De Guindos explained that, with its intervention, the ECB is seeking to bring inflation closer to the price stability objective and to ensure that financing conditions are appropriate, above all for governments, since “the only thing missing for the weakest economies is that, apart from the health and economic crisis, there would be a debt crisis similar to that of 2011 and 2012”.
In this way, the former Minister of Economy pointed out the importance of the country taking advantage of these conditions in which it is practically financing itself at zero cost.
“Responsible fiscal policy at this time means spending more to incur a public deficit,” De Guindos added in the interview, collected by Europa Press, warning that, in any case, this excess spending should be directed towards issues related to the pandemic such as European ERTE, health expenditure or coverage of loans with public guarantees.
“We must spend more, but we must spend correctly (…) We must not take advantage of the pandemic to increase other types of expenditure that are not related to the pandemic”, he stressed, anticipating that from 2022 and 2023 “budgetary adjustment processes” will have to be carried out in the countries with a more deteriorated position, since once the pandemic is over, the fiscal position of the countries will be looked at.
“The deficit we are having is for exceptional circumstances, not for normal circumstances because it is not sustainable in the medium term,” he warned.
In this sense, questioned about the rise in the MIS, De Guindos pointed out, in general terms, that the suitability of the measure depends on the specific circumstances, since in countries with full employment the rise is brought by the market, while in countries with high unemployment it is necessary to be much more careful.
The Vice-President of the ECB reiterated that the recovery will continue to be uneven and incomplete, plagued by uncertainties, to which must be added the vaccination process, which is expected to gain speed and allow “a significant pull on the European economy”, with a “relatively intense” recovery in the second quarter, after a slight growth or almost zero expansion is expected between January and March after a fall of around 2% in the euro area in the fourth quarter of 2020.
“Our projection for the euro area is a contraction of GDP in the fourth quarter of around 2% and a recovery in the first quarter,” said De Guindos, who recalled the Bank of Spain’s projections, which in its central scenario forecast a contraction of slightly less than 1% for the country between October and December 2020.

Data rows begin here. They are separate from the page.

(** The loop keeps, in order, the nibbles of the source bytes that are at
    most 4. *)
Lemma consensus2qseq_loop_filter (trans : Z -> Z) (src : list Z) (n : nat) :
  forall i : nat,
    (i + n <= length src)%nat ->
    consensus2qseq_loop n src (Z.of_nat i) trans
    = filter (fun x => x <=? 4) (map trans (firstn n (skipn i src))).
Proof.
  induction n as [|n IH]; intros i Hi; [reflexivity|].
  cbn [consensus2qseq_loop].
  rewrite (skipn_nth_cons src i) by lia. cbn [firstn map filter].
  replace (Z.of_nat i + 1) with (Z.of_nat (S i)) by lia.
  rewrite (IH (S i)) by lia.
  unfold rd. destruct (Z.ltb_spec (Z.of_nat i) 0); [lia|]. rewrite Nat2Z.id.
  reflexivity.
Qed.

(** X12 ([consensus2qseq]): for a length within the source, the bytes
    written to the destination are, in order, the nibbles at most 4 of the
    first [len] source bytes; the returned count is their number, it is
    stored as the destination's length, it is at most [len], and the
    destination's capacity is at least [len] afterwards. *)
Theorem consensus2qseq_keeps_bases (src : list Z) (len : Z) (dest : Qseqs)
    (trans : Z -> Z) :
  0 <= len <= Z.of_nat (length src) ->
  let r := consensus2qseq src len dest trans in
  firstn (Z.to_nat (snd r)) (qs_seq (fst r))
  = filter (fun x => x <=? 4) (map trans (firstn (Z.to_nat len) src)) /\
  qs_len (fst r) = snd r /\ 0 <= snd r <= len /\ len <= qs_size (fst r).
Proof.
  intros Hlen. unfold consensus2qseq. cbv zeta. cbn [fst snd qs_seq qs_len qs_size].
  pose proof (consensus2qseq_loop_filter trans src (Z.to_nat len) 0 ltac:(lia)) as E.
  cbn [Z.of_nat skipn] in E. rewrite E.
  set (w := filter _ _).
  assert (Hw : (length w <= Z.to_nat len)%nat).
  { unfold w. etransitivity; [apply filter_length_le|].
    rewrite length_map, length_firstn. lia. }
  rewrite Nat2Z.id. split.
  - rewrite firstn_app, Nat.sub_diag, firstn_all. cbn [firstn]. apply app_nil_r.
  - split; [reflexivity|]. split; [lia|].
    destruct (Z.ltb_spec (qs_size dest) len); lia.
Qed.

Lemma consensus2qseq_keeps_bases_witness :
  0 <= 5 <= Z.of_nat (length [65; 45; 45; 84; 67; 0]) /\
  firstn (Z.to_nat (snd (consensus2qseq [65; 45; 45; 84; 67; 0] 5 (mkQseqs [] 0 0) nibble)))
    (qs_seq (fst (consensus2qseq [65; 45; 45; 84; 67; 0] 5 (mkQseqs [] 0 0) nibble)))
  = [0; 3; 1].
Proof.
  assert (H : 0 <= 5 <= Z.of_nat (length [65; 45; 45; 84; 67; 0])) by (simpl; lia).
  split; [exact H|].
  exact (proj1 (consensus2qseq_keeps_bases [65; 45; 45; 84; 67; 0] 5
                  (mkQseqs [] 0 0) nibble H)).
Defined.

End QueryConversion.

(** ** The candidate buffer as the scan leaves it *)

Section BufferFacts.





End BufferFacts.

Section BufferFit.



End BufferFit.

Section BufferImage.

Variable T : HashMapKMA.
Variable M : Minimizer.



End BufferImage.

(** ** The orchestrator: the returned template *)

Section ReturnedTemplate.

Variable B : list Z.
Variable L : list Z.

(** Whatever the sift exchanges, a cell behind the count holds zero or a
    candidate. *)
Lemma heapify_cells_ok (fuel : nat) :
  forall mem b idx mem' k,
    reassign_heapify fuel mem b L idx = Some (mem', k) -> 0 <= b -> 0 <= idx ->
    cells_ok B mem -> cells_ok B mem'.
Proof.
  induction fuel as [|fuel IH]; intros mem b idx mem' k H Hb Hi Hok; [discriminate|].
  cbn [reassign_heapify] in H. rewrite Z.shiftl_mul_pow2 in H by lia.
  change (2 ^ 1) with 2 in H.
  match type of H with
  | (if negb (?r =? idx) then _ else _) = _ => set (r2 := r) in *
  end.
  assert (Hr2 : idx <= r2).
  { subst r2.
    repeat match goal with |- context [if ?c then _ else _] => destruct c end; lia. }
  destruct (Z.eqb_spec r2 idx) as [E|E]; cbn [negb] in H.
  - injection H as <- <-. exact Hok.
  - match type of H with
    | match reassign_heapify _ ?m _ _ _ with _ => _ end = _ => set (mem2 := m) in *
    end.
    destruct (reassign_heapify fuel mem2 (b + 1) L r2) as [[m3 k3]|] eqn:Er;
      [|discriminate].
    injection H as <- <-.
    apply (IH _ _ _ _ _ Er); try lia.
    subst mem2. apply cells_ok_wr; [apply cells_ok_wr; auto|]; apply Hok; lia.
Qed.

Lemma popheap_cells_ok (fuel : nat) (mem mem' : list Z) (t : Z) :
  reassign_popheap fuel mem 0 L = Some (mem', t) ->
  cells_ok B mem -> cells_ok B mem' /\ (t = 0 \/ In t B).
Proof.
  unfold reassign_popheap. cbn [Z.add]. intros H Hok.
  destruct (Z.eqb_spec (rd mem 0) 0) as [E|E].
  - injection H as <- <-. split; [exact Hok|now left].
  - match type of H with
    | match reassign_heapify _ ?m _ _ _ with _ => _ end = _ => set (mem1 := m) in *
    end.
    destruct (reassign_heapify fuel mem1 0 L 0) as [[m2 k2]|] eqn:Er; [|discriminate].
    injection H as <- <-. split; [|apply Hok; lia].
    apply (heapify_cells_ok _ _ _ _ _ _ Er); try lia.
    subst mem1. intros i Hi. rewrite rd_wr_other by lia.
    revert i Hi. apply cells_ok_wr; auto.
    destruct (Z.le_gt_cases 1 (rd mem 0)); [apply Hok; lia|left].
    unfold rd at 1. destruct (Z.ltb_spec (rd mem 0) 0); [reflexivity|lia].
Qed.

Lemma buildheap_loop_cells_ok (fuel : nat) (i : nat) :
  forall mem n mem' k,
    buildheap_loop fuel i mem 0 L n = Some (mem', k) ->
    cells_ok B mem -> cells_ok B mem'.
Proof.
  induction i as [|i IH]; intros mem n mem' k H Hok; cbn [buildheap_loop] in H.
  - injection H as <- <-. exact Hok.
  - destruct (reassign_heapify fuel mem 0 L (Z.of_nat i)) as [[m1 k1]|] eqn:Er;
      [|discriminate].
    apply (IH _ _ _ _ H).
    apply (heapify_cells_ok _ _ _ _ _ _ Er); auto; lia.
Qed.

End ReturnedTemplate.

Section ReturnedTemplateLoop.

Variable T : HashMapKMA.
Variable E : Externals.
Variable TL : list Z.
Variable B : list Z.
Variables qc qrc : CompDNA.
Variables hf mf : nat.

Lemma candidates_loop_accepted (fuel : nat) :
  forall mem tseq template match_ mem' tseq' t' m',
    candidates_loop fuel hf mf T E TL qc qrc mem tseq template match_
    = Some (mem', tseq', t', m') ->
    cells_ok B mem ->
    match_ < 0 \/ accepted T E TL B qc qrc mf template match_ ->
    t' = 0 \/ accepted T E TL B qc qrc mf t' m'.
Proof.
  induction fuel as [|fuel IH];
    intros mem tseq template match_ mem' tseq' t' m' H Hok Hin;
    cbn [candidates_loop] in H.
  - destruct (Z.ltb_spec match_ 0) as [Hm|Hm]; [discriminate|].
    injection H as <- <- <- <-. right. destruct Hin as [Hin|Hin]; [lia|exact Hin].
  - destruct (Z.ltb_spec match_ 0) as [Hm|Hm].
    + destruct (reassign_popheap hf mem 0 TL) as [[mem1 t1]|] eqn:Ep; [|discriminate].
      destruct (popheap_cells_ok B TL hf mem mem1 t1 Ep Hok) as (Hok1 & Ht1).
      destruct (Z.eqb_spec t1 0) as [E0|E0].
      * injection H as <- <- <- <-. left. exact E0.
      * destruct (candidate_match mf T E TL qc qrc t1) as [ts [m|]] eqn:Ec;
          [|discriminate].
        apply (IH _ _ _ _ _ _ _ _ H Hok1).
        destruct (Z.lt_ge_cases m 0) as [Hlt|Hge]; [now left|right].
        destruct Ht1 as [Ht1|Ht1]; [contradiction|].
        repeat split; auto. now rewrite Ec.
    + injection H as <- <- <- <-. right. destruct Hin as [Hin|Hin]; [lia|exact Hin].
Qed.

End ReturnedTemplateLoop.

Section ReturnedTemplateResult.

Import Vectors.

(** Every cell behind the count cell holds zero or one of the values of
    these cells. *)
Lemma cells_ok_tl (mem : list Z) : cells_ok (tl mem) mem.
Proof.
  intros i Hi. unfold rd. destruct (Z.ltb_spec i 0); [lia|].
  destruct mem as [|c mem]; [left; now destruct (Z.to_nat i)|].
  destruct (Z.to_nat i) as [|j] eqn:Ei; [lia|]. cbn [nth tl].
  destruct (Nat.lt_ge_cases j (length mem)) as [Hl|Hl].
  - right. now apply nth_In.
  - left. now apply nth_overflow.
Qed.

(** The two outcomes of a call that returns. *)
Lemma reassign_template_outcome (fuel : nat) (T : HashMapKMA) (E : Externals)
    (template_lengths : list Z) (st st' : State) (r : Z) :
  reassign_template fuel T E template_lengths st = Some (st', r) ->
  (r = 0 /\ st_assem st' = st_assem st /\ st_matrix st' = st_matrix st) \/
  (exists x m,
     In x (tl (candidate_buffer T E template_lengths st)) /\ x <> 0 /\ r = NORM x /\
     0 <= m /\
     snd (candidate_match fuel T E template_lengths
            (fst (packed_consensus E st)) (snd (packed_consensus E st)) x) = Some m).
Proof.
  unfold candidate_buffer, packed_consensus, reassign_template.
  destruct (consensus2qseq _ _ _ _) as [qseq n0]. cbn [fst snd].
  destruct (reassign_kmers _ _ _ _ _ _) as [C Score].
  set (mem0 := reassign_kmers_buffer _ _ _ _ _ _ _).
  intros H. unfold reassign_buildheap in H.
  destruct (buildheap_loop _ _ _ _ _ _) as [[mem k]|] eqn:Eb; [|discriminate].
  pose proof (buildheap_loop_cells_ok (tl mem0) template_lengths _ _ _ _ _ _ Eb
                (cells_ok_tl mem0)) as Hok.
  destruct (candidates_loop _ _ _ _ _ _ _ _ _ _ _ _) as [[[[mem1 tseq] t1] m1]|] eqn:El;
    [|discriminate].
  pose proof (candidates_loop_accepted T E template_lengths (tl mem0) _ _ fuel fuel fuel
                _ _ _ _ _ _ _ _ El Hok ltac:(left; lia)) as Hacc.
  destruct (Z.eqb_spec t1 0) as [E0|E0].
  - injection H as <- <-. left. auto.
  - destruct Hacc as [Hacc|(Hx & Hin & Hm & Hc)]; [contradiction|].
    right. exists t1, m1.
    assert (Er : r = NORM t1).
    { destruct (Z.ltb_spec t1 0) as [Hneg|Hpos];
        destruct (reassign_matrix_offset _ _ _ _ _ _) as [[[mx am] ins]|];
        try discriminate;
        destruct (getExtendedFeatures _ _ _ _ _ _ _) as [am'|]; try discriminate;
        injection H as _ <-; unfold NORM; lia. }
    repeat split; auto.
Qed.

(** X13 ([reassign_template]): whenever the call returns, either the
    result is 0 and the consensus record and the matrix are the ones passed
    in, or the result is the absolute value of an id other than 0 that the
    scan left in a cell of [bestTemplates] behind the count cell (a listed
    candidate, or an id lying behind the listed ones), and the matcher
    placed the sequence of that id at an offset that is not negative. *)
Theorem reassign_template_result (fuel : nat) (T : HashMapKMA) (E : Externals)
    (template_lengths : list Z) (st st' : State) (r : Z) :
  reassign_template fuel T E template_lengths st = Some (st', r) ->
  (r = 0 /\ st_assem st' = st_assem st /\ st_matrix st' = st_matrix st) \/
  (exists x m,
     In x (tl (candidate_buffer T E template_lengths st)) /\ x <> 0 /\ r = NORM x /\
     0 <= m /\
     snd (candidate_match fuel T E template_lengths
            (fst (packed_consensus E st)) (snd (packed_consensus E st)) x) = Some m).
Proof. apply reassign_template_outcome. Qed.

Lemma reassign_template_result_witness :
  exists st' r,
    reassign_template 8 idx_plain env_t10 [0; 10] cga_state = Some (st', r) /\
    ((r = 0 /\ st_assem st' = st_assem cga_state /\ st_matrix st' = st_matrix cga_state) \/
     (exists x m,
        In x (tl (candidate_buffer idx_plain env_t10 [0; 10] cga_state)) /\ x <> 0 /\
        r = NORM x /\ 0 <= m /\
        snd (candidate_match 8 idx_plain env_t10 [0; 10]
               (fst (packed_consensus env_t10 cga_state))
               (snd (packed_consensus env_t10 cga_state)) x) = Some m)).
Proof.
  destruct (reassign_template 8 idx_plain env_t10 [0; 10] cga_state)
    as [[st' r]|] eqn:E; [|vm_compute in E; discriminate E].
  exists st', r. split; [reflexivity|].
  exact (reassign_template_result 8 idx_plain env_t10 [0; 10] cga_state st' r E).
Defined.

End ReturnedTemplateResult.

(** ** The orchestrator: the path without reassignment *)

Section NoReassignment.

Variable T : HashMapKMA.
Variable E : Externals.
Variable TL : list Z.
Variables qc qrc : CompDNA.



End NoReassignment.

Section NoReassignmentResult.

Import Vectors.



(** X27 ([reassign_template]): the candidates that the heap gives out are
    not the ones that the scanner lists.  On an index of 15 templates that
    knows the 16-mer [T^16] for the templates 2, 11, 12, 13, 14 and 15, and
    the consensus [C^32 T^38], the scanner lists the candidates 2, 11 and
    12 and drops 13, 14 and 15, whose ids stay in the buffer behind the
    three listed; the matcher rejects every listed candidate; the heap,
    whose recursive step reads the buffer one cell further at each level,
    gives out 11 and then the dropped id 15, and the call returns 15; the
    listed candidate 12 is never tried. *)
Theorem swept_candidate_reassigned :
  candidates idx_t16 env_t16 lengths16 c32t38_state = [2; 11; 12] /\
  firstn 7 (candidate_buffer idx_t16 env_t16 lengths16 c32t38_state)
  = [3; 2; 11; 12; 13; 14; 15] /\
  (forall x, In x [2; 11; 12] ->
     snd (candidate_match 80 idx_t16 env_t16 lengths16
            (fst (packed_consensus env_t16 c32t38_state))
            (snd (packed_consensus env_t16 c32t38_state)) x) = Some (-1)) /\
  popped 80 idx_t16 env_t16 lengths16 c32t38_state = [11; 15; 2] /\
  exists st', reassign_template 80 idx_t16 env_t16 lengths16 c32t38_state = Some (st', 15).
Proof.
  split; [vm_compute; reflexivity|]. split; [vm_compute; reflexivity|].
  split; [|split; [vm_compute; reflexivity|]].
  - intros x [<-|[<-|[<-|[]]]]; vm_compute; reflexivity.
  - destruct (reassign_template 80 idx_t16 env_t16 lengths16 c32t38_state)
      as [[st' r]|] eqn:E; [|vm_compute in E; discriminate E].
    exists st'. f_equal. f_equal.
    assert (Er : option_map snd (Some (st', r)) = Some 15)
      by (rewrite <- E; vm_compute; reflexivity).
    now injection Er.
Qed.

In the case of the Spanish economy, the Vice-President of the ECB expressed his confidence that there would be a greater recovery than the average for the Eurozone, after Spain had also suffered more intensely from the effects of the crisis as a result of its economic structure, in which tourism and catering weigh heavily, with many “very small” companies, in addition to the fact that “its fiscal position in 2019 was not the best”.
“From the second quarter I believe that there should be a relatively intense recovery (in the Eurozone) and this has to positively affect Spain, which has to grow more than the Eurozone average because we have also fallen more than the average”, anticipated De Guindos, who believes that, as community immunity is achieved and restrictions are lifted, it will be positive for the Spanish economy.
In this regard, the economist pointed out the risk of a long delay in vaccination, as well as other developments linked to the pandemic, such as new variants of the virus, as the main threats to the central scenario envisaged, which envisages the second half of 2021 being closer to normal.
“The downside risks are always linked to the evolution of the pandemic, although the central scenario is that the situation will improve significantly in the coming months,” he said, indicating that the euro area economy will recover to pre-covid levels “by the end of 2022” after two years of growth of around 4% “if everything goes according to plan”.